The API currently applies hono-rate-limiter middleware with an in-process memory store. This is simple and fast for current traffic, but it has a known caveat under horizontal scale:
  • Limits are enforced per-instance, not globally.
  • Different instances can each accept requests for the same logical client within the same window.
  • Observed 429 behavior can vary with load balancing distribution.
At the same time, key derivation is security-sensitive.

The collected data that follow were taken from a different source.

(** [setChCoeff], [setNoiseModel], [setFrequencyOffset], [setDopplerEnabled] and
    [setCIR]: one setter on the link of two nodes. *)
Definition set_link (freq : float) (src dst : string) (f : link_setter) (c : Controller.t)
    : json * Controller.t :=
  let srcId := resolveNodeId (Controller.m_nodeMap c) src in
  let destId := resolveNodeId (Controller.m_nodeMap c) dst in
  let '(r, c) := on_intermediate freq (apply_link f srcId destId) c in
  (result (default false r), c).

Definition setChCoeff (freq : float) (src dst : string) (ch : chId) (coeff : float) :=
  set_link freq src dst (LCoeff ch (F32.of_float coeff)).

Definition setNoiseModel (freq : float) (src dst noiseMdl : string) (snr : float) :=
  set_link freq src dst (LAwgn (noiseMdl =? "AWGN")%string (F32.of_float snr)).

Definition setFrequencyOffset (freq : float) (src dst : string) (offset_hz : float) :=
  set_link freq src dst (LOffset offset_hz).

Definition setDopplerEnabled (freq : float) (src dst : string) (enabled : bool) :=
  set_link freq src dst (LDopplerOn enabled).

Definition setCIR (freq : float) (src dst : string) (ch : chId) (taps : signal_v) :=
  set_link freq src dst (LCir ch taps).

(** *** Commands

    Each takes the fields of the request and returns the response, or the
    exception that leaves the handler, with the state at that point. *)

Definition handler : Type := t → outcome json_error json * t.

Definition answer (r : json) : handler := λ c, (Ok r, c).

(** Reading the request changes nothing. *)
Definition reading {A} (e : outcome json_error A) (k : A → handler) : handler := λ c,
  match e with Ok a => k a c | Err x => (Err x, c) end.

Definition on_controller (f : Controller.t → json * Controller.t) : handler := λ c,
  let '(r, ct) := f (ctrl c) in (Ok r, c <| ctrl := ct |>).

#[local] Notation "'let?' x <- e ; k" := (reading e (λ x, k))
  (at level 100, x pattern, e at next level, right associativity).

Definition config_report (extensions : json) (c : t) : json :=
  of_pairs [("status", JString "success");
            ("vehiclePollRateMs", JInt (vehicle_poll_rate_ms c));
            ("channelUpdateRateMs", JInt (channel_update_rate_ms c));
            ("cirMaxTaps", JInt (cir_max_taps c)); ("extensions", extensions)].

Definition GET_CONFIG (extensions : json) : handler := λ c,
  (Ok (config_report extensions c), c).

(** A guarded integer setting. *)
Definition setting (k : string) (fs : fields) (lo hi old : Z) : Z :=
  match find_key k fs with
  | Some v => if is_number v then match get_int v with Ok z => clampZ lo hi z | Err _ => old end
              else old
  | None => old
  end.

Definition SET_CONFIG (extensions : json) (fs : fields) : handler := λ c,
  let c := c <| vehicle_poll_rate_ms :=
                  setting "vehiclePollRateMs" fs 20 60000 (vehicle_poll_rate_ms c) |>
             <| channel_update_rate_ms :=
                  setting "channelUpdateRateMs" fs 1 60000 (channel_update_rate_ms c) |>
             <| cir_max_taps := setting "cirMaxTaps" fs 0 8192 (cir_max_taps c) |> in
  (Ok (config_report extensions c), c).

(** [CHG_ANTENNA].  [db] is the answer of the database. *)
Definition edit_first (hit : string * Node.t → bool) (f : NodeConfig.t → NodeConfig.t)
    (m : gmap string Node.t) : bool * gmap string Node.t :=
  match List.find hit (by_key m) with
  | Some (id, n) => (true, <[id := Node.set_config f n]> m)
  | None => (false, m)
  end.

(** Lines 321-327: every intermediate updates the receivers and transmitters
    attached to it. *)
Definition antenna_everywhere (node pattern tx rx : string) (c : Controller.t)
    : bool * Controller.t :=
  foldl (λ '(ok, c) ka,
    match Controller.c_ims c !! ka.2 with
    | Some i =>
        let '(b, h) :=
          Intermediate.updateNodeAntenna node pattern tx rx (Controller.c_heap c) i in
        (ok || b, c <| Controller.c_heap := h |>)
    | None => (ok, c)
    end) (false, c) (Controller.m_intermediateMap c).

Definition CHG_ANTENNA (db : string → string → bool) (fs : fields) : handler :=
  let? node <- value get_string "node" "" fs;
  let? pattern <- value get_string "pattern" "" fs;
  let? tx_pattern <- value get_string "tx_pattern" "" fs;
  let? rx_pattern <- value get_string "rx_pattern" "" fs;
  let has_unified := negb (empty_str pattern) in
  let has_separate := negb (empty_str tx_pattern) || negb (empty_str rx_pattern) in
  if empty_str node || (negb has_unified && negb has_separate)
  then answer (failure "Missing node or pattern (use 'pattern' for both, or 'tx_pattern'/'rx_pattern' separately)")
  else λ c,
    let db_ok := db node (if has_unified then pattern
                          else if empty_str tx_pattern then rx_pattern else tx_pattern) in
    let '(mem_ok, nodes) :=
      edit_first (λ kn, named node kn || (kn.1 =? node)%string)
        (Intermediate.set_patterns pattern tx_pattern rx_pattern)
        (Controller.m_nodeMap (ctrl c)) in
    let ct := (ctrl c) <| Controller.m_nodeMap := nodes |> in
    let '(interm_ok, ct) := antenna_everywhere node pattern tx_pattern rx_pattern ct in
    let status := (if db_ok && mem_ok && interm_ok then "success"
                   else if db_ok || mem_ok || interm_ok then "partial" else "fail")%string in
    let warning := if negb mem_ok && negb interm_ok
                   then [("warning", JString "Node not found in memory, only database updated")]
                   else [] in
    (Ok (of_pairs (("status", JString status) :: warning)), c <| ctrl := ct |>).

Definition CHG_SOURCE_POWER (fs : fields) : handler :=
  let? node <- value get_string "node" "" fs;
  if empty_str node then answer (failure "Missing 'node' field")
  else λ c,
    let m := Controller.m_nodeMap (ctrl c) in
    let nodeId := resolveNodeId m node in
    match m !! nodeId with
    | None => (Ok (failure "Node not found"), c)
    | Some n =>
        match NodeConfig.m_characteristics (Node.m_config n) with
        | None => (Ok (failure "Node has no characteristics"), c)
        | Some chars =>
            let p := number get_double "sourcePowerDbfs" S754_nan fs in
            let chars := mkNodeCharacteristics (tx_pa_gain_db chars) (rx_gain_db chars)
              (tx_noise_figure_db chars) (rx_noise_figure_db chars) (cable_loss_db chars) p
              (tx_antennas chars) (rx_antennas chars) in
            let n := Node.set_config (NodeConfig.setCharacteristics chars) n in
            (Ok (of_pairs [("status", JString "success");
                           ("sourcePowerDbfs", if isfinite p then JFloat p else JNull)]),
             c <| ctrl := (ctrl c) <| Controller.m_nodeMap := <[nodeId := n]> m |> |>)
        end
    end.

(** The parameters of the models, as both path-loss commands read them. *)
Record model_params : Type := mkParams {
  p_ground : float;
  p_scenario : string;
  p_environment : string;
  p_refractivity : float;
  p_conductivity : float;
  p_permittivity : float;
  p_zone : Z;
}.

Definition read_params (fs : fields) : model_params :=
  mkParams (number get_float "groundCoeff" (F32.of_Z (-1)) fs) (text "scenario" "UMa" fs)
    (text "environment" "URBAN" fs) (number get_float "refractivity" (F32.of_Z 301) fs)
    (number get_float "groundConductivity" (F32.of_float (F64.lit 5 3)) fs)
    (number get_float "groundPermittivity" (F32.of_Z 15) fs)
    (number get_int "climateZone" 5 fs).

(** Lines 415-443 and 495-500. *)
Definition set_environment (m : PropagationModel) (p : model_params) (i : Intermediate.t)
    : Intermediate.t :=
  match m with
  | OKUMURA_HATA => Intermediate.setHataEnvironment (p_environment p) i
  | LONGLEY_RICE =>
      Intermediate.setITMParams (p_refractivity p) (p_conductivity p) (p_permittivity p)
        (p_zone p) i
  | _ => i
  end.

Definition CHG_PL (fs : fields) : handler :=
  let? freq <- get_double (fld "freq" fs);
  let? plMode <- get_string (fld "plMode" fs);
  let p := read_params fs in
  on_controller (λ c,
    let '(r, c) := setPathLossMode (hz freq) plMode (p_ground p) (p_scenario p) c in
    let '(_, c) := on_intermediate (hz freq) (λ i,
      (tt, set_environment (PropagationModelFromString plMode) p i)) c in
    (r, c)).

(** Lines 488-501: the new model on one intermediate. *)
Definition apply_default (m : PropagationModel) (p : model_params) (i : Intermediate.t)
    : Intermediate.t :=
  let i := Intermediate.updatePathLoss m (p_ground p) i in
  let i := match m with
           | THREE_GPP_38_901 => Intermediate.set3gppScenario (p_scenario p) i
           | _ => i
           end in
  set_environment m p i.

Definition SET_DEFAULT_PL (fs : fields) : handler :=
  let? plMode <- value get_string "plMode" "FREE_SPACE" fs;
  let p := read_params fs in
  match PropagationModelFromString plMode with
  | UNKNOWN => answer (failure "Unknown propagation model")
  | m =>
      on_controller (λ c,
        let c := match Controller.m_propagationDefaults c with
          | Some _ =>
              c <| Controller.m_propagationDefaults := Some (mkPropagationDefaults m
                     (p_ground p) (p_scenario p) (p_environment p) (p_refractivity p)
                     (p_conductivity p) (p_permittivity p) (p_zone p)) |>
          | None => c
          end in
        (of_pairs [("status", JString "success");
                   ("model", JString (PropagationModelToString m))],
         for_intermediates (apply_default m p) c))
  end.

Definition CHG_COEFF (fs : fields) : handler :=
  let? freq <- get_double (fld "freq" fs);
  let? src <- get_string (fld "src" fs);
  let? dst <- get_string (fld "dest" fs);
  let? coeff <- get_double (fld "coeff" fs);
  let? p_src <- get_size (fld "p_src" fs);
  let? p_dest <- get_size (fld "p_dest" fs);
  on_controller (setChCoeff (hz freq) src dst (mkChId p_src p_dest) coeff).

Definition CHG_NOISE_MDL (fs : fields) : handler :=
  let? freq <- get_double (fld "freq" fs);
  let? noiseMdl <- get_string (fld "noiseModel" fs);
  let? snr <- get_double (fld "pwr" fs);
  let? src <- get_string (fld "src" fs);
  let? dst <- get_string (fld "dest" fs);
  on_controller (setNoiseModel (hz freq) src dst noiseMdl snr).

You need deterministic key shapes for:
  • JWT-authenticated traffic (auth:user:<sub>)
  • Trusted proxy IP traffic (auth:ip:<ip>, public:ip:<ip>, tools:ip:<ip>)
  • Unknown client fallback (auth:path:<path>, public:path:<path>, tools:anon:<hash>)

Decision

  1. Keep the current in-process limiter as the default path.
  2. Make the multi-instance caveat explicit in architecture documentation (this ADR).
  3. Strengthen key-derivation test coverage so fallback segmentation is mechanically verified.
  4. Defer distributed backing store adoption (Redis/Upstash/KV) until scale signals require it.

Migration trigger

Move to a distributed limiter when any of these are true:
  • API runs with more than one replica in steady state.
  • Rate-limit fairness is materially impacting reliability (same client inconsistently limited).
  • Security-sensitive routes require strict global enforcement per key.
  • Monitoring shows sustained path-level fallback saturation where per-instance isolation is insufficient.

Consequences

Benefits:
  • Lowest operational complexity now.
  • Clear and test-backed key derivation behavior.
  • Explicitly documented tradeoff instead of implicit behavior.
Costs:
  • Not globally strict across replicas today.
  • Some burst tolerance remains tied to load balancer distribution.
Risks:
  • Under multi-instance load, effective aggregate allowance per key can exceed nominal single-instance limits.
Mitigations:
  • Keep low limits on sensitive routes.
  • Monitor 429 rates and route-specific key classes.
  • Promote to distributed store when trigger conditions are met.

Implementation notes

  • Middleware wiring is in the HTTP policy module.
  • Key derivation logic and tests cover distinct anon tool keys per tool route and distinct auth fallback path keys per endpoint.